▸ EXERCISE INSTRUCTIONS
In exact form, please repeat the records from their opening line down to the line with "with that child", including that line.
***
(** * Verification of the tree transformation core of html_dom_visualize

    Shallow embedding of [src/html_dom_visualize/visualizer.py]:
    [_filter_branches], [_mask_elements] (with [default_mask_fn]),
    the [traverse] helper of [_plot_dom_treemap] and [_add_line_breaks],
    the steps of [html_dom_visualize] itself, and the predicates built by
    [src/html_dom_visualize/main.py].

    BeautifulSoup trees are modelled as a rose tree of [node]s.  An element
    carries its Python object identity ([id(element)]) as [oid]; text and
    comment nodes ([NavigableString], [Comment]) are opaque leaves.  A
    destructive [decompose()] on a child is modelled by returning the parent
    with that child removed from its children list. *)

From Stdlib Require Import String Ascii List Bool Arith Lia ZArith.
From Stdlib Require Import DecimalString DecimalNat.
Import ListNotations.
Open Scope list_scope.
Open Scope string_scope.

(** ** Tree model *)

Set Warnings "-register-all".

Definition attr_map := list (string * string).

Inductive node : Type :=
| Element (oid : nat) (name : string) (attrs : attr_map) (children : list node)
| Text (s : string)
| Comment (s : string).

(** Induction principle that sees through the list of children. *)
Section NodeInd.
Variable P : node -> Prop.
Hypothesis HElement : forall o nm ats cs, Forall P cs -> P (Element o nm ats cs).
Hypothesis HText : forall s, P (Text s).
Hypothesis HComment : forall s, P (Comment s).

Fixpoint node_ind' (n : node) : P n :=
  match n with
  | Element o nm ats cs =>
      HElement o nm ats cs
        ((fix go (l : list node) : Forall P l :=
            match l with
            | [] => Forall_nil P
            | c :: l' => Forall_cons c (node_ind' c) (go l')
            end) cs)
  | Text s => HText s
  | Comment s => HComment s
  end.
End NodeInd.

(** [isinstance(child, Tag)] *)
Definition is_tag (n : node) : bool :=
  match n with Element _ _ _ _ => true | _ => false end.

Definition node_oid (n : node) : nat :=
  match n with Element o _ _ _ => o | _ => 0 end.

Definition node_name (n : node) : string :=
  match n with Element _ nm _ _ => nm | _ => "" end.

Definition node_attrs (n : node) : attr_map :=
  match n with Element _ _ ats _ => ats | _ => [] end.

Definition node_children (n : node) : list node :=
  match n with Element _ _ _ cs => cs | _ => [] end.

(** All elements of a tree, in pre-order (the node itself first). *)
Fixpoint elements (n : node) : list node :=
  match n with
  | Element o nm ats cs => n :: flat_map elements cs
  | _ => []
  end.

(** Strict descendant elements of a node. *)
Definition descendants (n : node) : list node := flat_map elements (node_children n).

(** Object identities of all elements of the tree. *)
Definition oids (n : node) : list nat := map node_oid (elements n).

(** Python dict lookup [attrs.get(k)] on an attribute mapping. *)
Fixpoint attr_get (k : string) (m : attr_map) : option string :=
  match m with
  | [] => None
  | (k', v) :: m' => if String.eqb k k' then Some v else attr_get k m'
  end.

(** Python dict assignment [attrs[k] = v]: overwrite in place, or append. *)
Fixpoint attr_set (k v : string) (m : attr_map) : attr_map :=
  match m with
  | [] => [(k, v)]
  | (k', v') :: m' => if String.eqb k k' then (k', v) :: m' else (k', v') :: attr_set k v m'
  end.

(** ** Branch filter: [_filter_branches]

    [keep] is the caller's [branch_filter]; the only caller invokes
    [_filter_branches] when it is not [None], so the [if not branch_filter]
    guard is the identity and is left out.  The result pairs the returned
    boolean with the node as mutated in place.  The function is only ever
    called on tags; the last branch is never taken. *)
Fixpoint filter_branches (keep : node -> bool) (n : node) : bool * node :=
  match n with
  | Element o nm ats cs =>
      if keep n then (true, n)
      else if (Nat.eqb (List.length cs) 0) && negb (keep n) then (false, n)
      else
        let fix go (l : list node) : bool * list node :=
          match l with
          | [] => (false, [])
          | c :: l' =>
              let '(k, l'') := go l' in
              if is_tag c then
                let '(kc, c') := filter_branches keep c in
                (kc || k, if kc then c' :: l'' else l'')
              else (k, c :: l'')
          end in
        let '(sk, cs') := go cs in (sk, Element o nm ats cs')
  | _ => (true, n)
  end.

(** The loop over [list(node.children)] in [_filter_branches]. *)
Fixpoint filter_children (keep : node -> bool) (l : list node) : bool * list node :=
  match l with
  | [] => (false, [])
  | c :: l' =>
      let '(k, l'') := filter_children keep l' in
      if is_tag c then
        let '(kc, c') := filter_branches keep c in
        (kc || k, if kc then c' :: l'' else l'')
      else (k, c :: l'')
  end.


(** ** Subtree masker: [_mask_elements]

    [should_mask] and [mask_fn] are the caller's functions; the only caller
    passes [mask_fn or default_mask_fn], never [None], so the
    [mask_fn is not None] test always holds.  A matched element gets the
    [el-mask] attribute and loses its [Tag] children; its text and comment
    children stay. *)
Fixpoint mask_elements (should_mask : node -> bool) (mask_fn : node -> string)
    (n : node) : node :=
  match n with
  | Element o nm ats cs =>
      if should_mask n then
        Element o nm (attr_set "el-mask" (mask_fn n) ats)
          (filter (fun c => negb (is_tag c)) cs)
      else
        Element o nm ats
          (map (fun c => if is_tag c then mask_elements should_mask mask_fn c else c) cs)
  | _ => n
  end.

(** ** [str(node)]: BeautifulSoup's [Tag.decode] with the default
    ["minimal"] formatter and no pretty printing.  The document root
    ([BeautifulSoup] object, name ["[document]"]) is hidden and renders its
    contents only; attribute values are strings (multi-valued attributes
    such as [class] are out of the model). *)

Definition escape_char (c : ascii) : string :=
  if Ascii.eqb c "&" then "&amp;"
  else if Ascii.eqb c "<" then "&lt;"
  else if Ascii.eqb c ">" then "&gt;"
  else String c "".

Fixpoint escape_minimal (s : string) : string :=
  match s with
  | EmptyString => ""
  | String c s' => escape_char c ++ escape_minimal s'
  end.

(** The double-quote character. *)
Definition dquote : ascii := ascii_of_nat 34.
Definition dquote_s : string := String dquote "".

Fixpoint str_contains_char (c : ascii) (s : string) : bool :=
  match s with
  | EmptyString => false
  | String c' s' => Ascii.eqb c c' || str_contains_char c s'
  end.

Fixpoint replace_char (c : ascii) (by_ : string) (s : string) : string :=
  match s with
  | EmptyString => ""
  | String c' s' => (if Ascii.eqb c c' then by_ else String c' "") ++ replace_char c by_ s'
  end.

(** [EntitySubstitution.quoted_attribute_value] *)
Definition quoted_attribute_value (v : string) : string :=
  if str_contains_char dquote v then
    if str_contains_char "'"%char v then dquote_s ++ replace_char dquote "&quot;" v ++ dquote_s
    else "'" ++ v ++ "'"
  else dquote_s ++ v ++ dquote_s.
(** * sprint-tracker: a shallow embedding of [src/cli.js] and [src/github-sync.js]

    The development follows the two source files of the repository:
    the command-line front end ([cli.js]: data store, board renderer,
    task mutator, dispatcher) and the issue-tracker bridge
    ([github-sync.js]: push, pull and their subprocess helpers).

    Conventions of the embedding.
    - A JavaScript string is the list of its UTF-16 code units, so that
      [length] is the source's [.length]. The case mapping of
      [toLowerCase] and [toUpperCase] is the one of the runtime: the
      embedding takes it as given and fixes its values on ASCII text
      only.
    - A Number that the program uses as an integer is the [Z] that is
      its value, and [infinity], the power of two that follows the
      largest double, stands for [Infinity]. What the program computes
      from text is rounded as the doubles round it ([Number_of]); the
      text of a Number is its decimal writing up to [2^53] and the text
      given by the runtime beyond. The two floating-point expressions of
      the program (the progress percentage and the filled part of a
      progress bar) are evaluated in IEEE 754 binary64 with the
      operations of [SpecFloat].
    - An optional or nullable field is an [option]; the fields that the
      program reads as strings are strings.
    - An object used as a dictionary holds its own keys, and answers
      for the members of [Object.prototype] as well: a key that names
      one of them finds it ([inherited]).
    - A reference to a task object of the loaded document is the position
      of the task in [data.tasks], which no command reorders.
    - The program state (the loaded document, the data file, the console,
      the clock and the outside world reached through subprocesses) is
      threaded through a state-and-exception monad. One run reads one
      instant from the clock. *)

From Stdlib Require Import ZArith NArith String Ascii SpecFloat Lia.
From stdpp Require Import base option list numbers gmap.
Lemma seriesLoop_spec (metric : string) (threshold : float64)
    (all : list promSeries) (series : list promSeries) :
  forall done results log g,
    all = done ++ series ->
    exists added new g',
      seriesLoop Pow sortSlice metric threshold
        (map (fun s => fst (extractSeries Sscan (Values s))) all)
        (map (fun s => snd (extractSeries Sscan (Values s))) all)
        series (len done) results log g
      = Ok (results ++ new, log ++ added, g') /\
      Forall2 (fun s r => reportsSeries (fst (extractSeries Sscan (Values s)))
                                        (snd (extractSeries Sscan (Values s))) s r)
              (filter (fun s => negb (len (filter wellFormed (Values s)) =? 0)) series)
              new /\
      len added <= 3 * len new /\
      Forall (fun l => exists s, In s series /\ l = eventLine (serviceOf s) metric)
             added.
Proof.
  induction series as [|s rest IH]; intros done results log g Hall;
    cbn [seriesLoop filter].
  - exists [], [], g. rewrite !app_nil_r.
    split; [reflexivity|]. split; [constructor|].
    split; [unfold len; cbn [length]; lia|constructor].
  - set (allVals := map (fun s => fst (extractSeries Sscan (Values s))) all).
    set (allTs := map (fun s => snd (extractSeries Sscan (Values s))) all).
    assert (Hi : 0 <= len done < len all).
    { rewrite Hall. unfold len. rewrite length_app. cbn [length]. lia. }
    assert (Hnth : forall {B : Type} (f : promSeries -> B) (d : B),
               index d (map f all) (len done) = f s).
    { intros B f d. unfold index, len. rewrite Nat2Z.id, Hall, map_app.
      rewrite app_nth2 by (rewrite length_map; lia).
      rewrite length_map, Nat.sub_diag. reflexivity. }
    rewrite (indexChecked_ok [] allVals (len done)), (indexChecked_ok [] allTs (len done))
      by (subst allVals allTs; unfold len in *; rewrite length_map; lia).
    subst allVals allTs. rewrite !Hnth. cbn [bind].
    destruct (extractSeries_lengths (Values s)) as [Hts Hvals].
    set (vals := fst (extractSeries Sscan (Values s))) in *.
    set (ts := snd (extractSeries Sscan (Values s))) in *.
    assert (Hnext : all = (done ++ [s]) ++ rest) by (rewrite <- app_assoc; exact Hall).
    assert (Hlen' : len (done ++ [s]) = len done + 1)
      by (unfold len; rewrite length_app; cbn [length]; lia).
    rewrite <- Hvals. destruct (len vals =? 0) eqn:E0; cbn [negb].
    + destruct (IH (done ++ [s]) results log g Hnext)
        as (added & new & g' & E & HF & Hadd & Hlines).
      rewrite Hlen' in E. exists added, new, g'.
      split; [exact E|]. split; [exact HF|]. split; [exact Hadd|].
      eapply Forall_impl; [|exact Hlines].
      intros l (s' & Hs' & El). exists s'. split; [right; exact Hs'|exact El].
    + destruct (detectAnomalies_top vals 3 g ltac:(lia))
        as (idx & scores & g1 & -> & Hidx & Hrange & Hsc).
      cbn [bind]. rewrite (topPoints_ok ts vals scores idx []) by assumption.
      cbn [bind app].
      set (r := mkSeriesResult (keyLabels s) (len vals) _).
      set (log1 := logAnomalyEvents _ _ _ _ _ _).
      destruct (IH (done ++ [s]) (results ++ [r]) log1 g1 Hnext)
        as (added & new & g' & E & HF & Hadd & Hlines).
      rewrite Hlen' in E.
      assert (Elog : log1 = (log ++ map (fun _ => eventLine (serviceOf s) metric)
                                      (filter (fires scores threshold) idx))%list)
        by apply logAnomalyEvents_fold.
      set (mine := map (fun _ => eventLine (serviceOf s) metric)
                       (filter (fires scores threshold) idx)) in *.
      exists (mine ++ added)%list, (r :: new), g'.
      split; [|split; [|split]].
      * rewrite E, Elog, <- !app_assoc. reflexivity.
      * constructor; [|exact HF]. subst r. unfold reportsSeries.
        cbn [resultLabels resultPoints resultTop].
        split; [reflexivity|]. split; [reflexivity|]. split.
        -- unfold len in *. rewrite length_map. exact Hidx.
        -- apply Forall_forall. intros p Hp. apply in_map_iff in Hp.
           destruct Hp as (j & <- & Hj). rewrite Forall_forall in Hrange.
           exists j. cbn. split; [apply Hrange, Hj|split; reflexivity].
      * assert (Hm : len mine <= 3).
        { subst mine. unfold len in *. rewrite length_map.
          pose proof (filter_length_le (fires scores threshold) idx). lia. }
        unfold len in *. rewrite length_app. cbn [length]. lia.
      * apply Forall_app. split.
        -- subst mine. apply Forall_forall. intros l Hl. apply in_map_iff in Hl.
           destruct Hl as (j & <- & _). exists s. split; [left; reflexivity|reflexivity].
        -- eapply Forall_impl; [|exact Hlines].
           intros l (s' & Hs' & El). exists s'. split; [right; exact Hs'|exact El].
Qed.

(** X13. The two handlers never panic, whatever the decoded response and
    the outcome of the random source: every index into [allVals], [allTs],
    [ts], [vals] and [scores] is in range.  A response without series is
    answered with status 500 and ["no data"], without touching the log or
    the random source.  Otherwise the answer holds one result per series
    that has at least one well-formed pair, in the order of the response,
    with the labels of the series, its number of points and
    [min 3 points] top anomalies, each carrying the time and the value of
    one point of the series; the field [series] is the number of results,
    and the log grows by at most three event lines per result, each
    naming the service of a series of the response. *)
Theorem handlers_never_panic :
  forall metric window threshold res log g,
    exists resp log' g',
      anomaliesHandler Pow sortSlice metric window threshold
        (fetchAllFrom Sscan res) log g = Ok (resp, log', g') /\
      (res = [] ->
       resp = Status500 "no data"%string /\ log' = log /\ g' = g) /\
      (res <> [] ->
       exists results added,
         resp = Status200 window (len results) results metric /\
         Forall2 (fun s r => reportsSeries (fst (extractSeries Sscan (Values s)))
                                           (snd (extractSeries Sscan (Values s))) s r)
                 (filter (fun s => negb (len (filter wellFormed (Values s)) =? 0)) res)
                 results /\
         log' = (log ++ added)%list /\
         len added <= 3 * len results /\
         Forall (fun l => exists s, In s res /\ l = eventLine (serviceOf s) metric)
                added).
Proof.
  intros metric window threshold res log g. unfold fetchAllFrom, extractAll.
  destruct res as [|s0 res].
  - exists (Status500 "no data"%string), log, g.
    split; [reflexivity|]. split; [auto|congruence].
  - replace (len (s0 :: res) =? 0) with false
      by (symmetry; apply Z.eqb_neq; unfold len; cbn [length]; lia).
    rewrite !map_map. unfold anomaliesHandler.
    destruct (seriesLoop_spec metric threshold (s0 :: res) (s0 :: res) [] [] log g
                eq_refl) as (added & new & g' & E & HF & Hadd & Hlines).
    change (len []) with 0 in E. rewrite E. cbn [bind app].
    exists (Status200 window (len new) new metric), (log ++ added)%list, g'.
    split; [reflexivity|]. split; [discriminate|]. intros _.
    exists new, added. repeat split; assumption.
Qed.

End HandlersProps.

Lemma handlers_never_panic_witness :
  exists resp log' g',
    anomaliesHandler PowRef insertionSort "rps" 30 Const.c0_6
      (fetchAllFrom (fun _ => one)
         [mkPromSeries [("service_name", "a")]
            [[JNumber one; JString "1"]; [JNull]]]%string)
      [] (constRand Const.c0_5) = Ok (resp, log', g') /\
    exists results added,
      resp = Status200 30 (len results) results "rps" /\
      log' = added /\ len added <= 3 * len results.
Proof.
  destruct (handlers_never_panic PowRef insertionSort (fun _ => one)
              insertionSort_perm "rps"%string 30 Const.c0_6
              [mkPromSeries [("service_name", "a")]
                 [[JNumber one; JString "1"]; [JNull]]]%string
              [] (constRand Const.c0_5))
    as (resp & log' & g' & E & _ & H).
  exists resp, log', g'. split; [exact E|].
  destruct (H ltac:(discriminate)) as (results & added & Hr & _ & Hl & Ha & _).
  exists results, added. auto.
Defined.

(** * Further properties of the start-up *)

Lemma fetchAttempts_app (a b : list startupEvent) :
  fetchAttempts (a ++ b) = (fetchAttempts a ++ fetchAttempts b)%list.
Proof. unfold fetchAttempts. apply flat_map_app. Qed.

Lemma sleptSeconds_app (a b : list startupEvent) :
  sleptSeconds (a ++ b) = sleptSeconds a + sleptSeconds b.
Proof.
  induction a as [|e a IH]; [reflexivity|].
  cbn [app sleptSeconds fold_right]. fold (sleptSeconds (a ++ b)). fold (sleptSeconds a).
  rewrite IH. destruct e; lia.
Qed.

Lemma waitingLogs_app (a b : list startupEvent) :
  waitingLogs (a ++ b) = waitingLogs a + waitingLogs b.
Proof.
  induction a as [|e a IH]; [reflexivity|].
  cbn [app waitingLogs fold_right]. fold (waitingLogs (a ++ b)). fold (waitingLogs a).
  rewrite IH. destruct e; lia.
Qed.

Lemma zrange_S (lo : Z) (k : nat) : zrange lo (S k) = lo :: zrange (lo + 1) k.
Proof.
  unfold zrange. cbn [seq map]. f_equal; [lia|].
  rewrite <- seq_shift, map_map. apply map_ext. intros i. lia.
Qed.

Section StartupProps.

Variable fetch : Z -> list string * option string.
***
▸ EXERCISE RESULT
(** * Verification of the tree transformation core of html_dom_visualize

    Shallow embedding of [src/html_dom_visualize/visualizer.py]:
    [_filter_branches], [_mask_elements] (with [default_mask_fn]),
    the [traverse] helper of [_plot_dom_treemap] and [_add_line_breaks],
    the steps of [html_dom_visualize] itself, and the predicates built by
    [src/html_dom_visualize/main.py].

    BeautifulSoup trees are modelled as a rose tree of [node]s.  An element
    carries its Python object identity ([id(element)]) as [oid]; text and
    comment nodes ([NavigableString], [Comment]) are opaque leaves.  A
    destructive [decompose()] on a child is modelled by returning the parent
    with that child removed from its children list. *)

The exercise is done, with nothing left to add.